EXTRACTED INFORMATION:
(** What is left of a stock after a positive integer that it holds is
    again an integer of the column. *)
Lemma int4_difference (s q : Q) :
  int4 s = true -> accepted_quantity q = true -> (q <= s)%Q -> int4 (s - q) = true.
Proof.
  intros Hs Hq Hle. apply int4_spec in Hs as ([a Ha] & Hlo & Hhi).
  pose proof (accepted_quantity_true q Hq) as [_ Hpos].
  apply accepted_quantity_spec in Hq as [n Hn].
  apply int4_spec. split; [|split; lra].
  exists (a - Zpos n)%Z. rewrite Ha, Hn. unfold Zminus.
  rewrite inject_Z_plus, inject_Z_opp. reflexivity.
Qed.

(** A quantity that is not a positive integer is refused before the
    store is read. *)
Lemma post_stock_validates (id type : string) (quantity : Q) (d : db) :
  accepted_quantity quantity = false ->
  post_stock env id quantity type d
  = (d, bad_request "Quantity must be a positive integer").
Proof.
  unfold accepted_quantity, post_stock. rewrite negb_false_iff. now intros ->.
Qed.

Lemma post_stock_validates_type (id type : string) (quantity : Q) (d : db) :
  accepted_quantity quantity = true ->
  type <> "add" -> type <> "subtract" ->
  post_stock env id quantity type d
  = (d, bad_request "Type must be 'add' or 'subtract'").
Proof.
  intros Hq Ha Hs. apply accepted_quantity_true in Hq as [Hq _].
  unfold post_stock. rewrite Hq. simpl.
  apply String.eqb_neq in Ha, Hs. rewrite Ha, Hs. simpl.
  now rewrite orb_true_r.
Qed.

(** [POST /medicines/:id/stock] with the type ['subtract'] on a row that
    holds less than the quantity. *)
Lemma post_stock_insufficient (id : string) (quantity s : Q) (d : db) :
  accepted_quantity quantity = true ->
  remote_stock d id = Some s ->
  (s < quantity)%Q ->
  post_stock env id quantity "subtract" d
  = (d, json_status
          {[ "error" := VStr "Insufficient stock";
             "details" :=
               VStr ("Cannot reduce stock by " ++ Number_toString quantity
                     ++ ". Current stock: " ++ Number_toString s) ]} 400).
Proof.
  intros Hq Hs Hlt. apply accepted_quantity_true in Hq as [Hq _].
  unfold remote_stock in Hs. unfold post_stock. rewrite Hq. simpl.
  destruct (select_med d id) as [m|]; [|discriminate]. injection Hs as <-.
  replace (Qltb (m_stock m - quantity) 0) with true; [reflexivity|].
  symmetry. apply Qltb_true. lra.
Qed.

ASSIGNMENT: From the first line of the listing above through the line that contains "exists (a - Zpos", set down each line without alteration, and nothing else.

TASK RESULT:
(** What is left of a stock after a positive integer that it holds is
    again an integer of the column. *)
Lemma int4_difference (s q : Q) :
  int4 s = true -> accepted_quantity q = true -> (q <= s)%Q -> int4 (s - q) = true.
Proof.
  intros Hs Hq Hle. apply int4_spec in Hs as ([a Ha] & Hlo & Hhi).
  pose proof (accepted_quantity_true q Hq) as [_ Hpos].
  apply accepted_quantity_spec in Hq as [n Hn].
  apply int4_spec. split; [|split; lra].
  exists (a - Zpos n)%Z. rewrite Ha, Hn. unfold Zminus.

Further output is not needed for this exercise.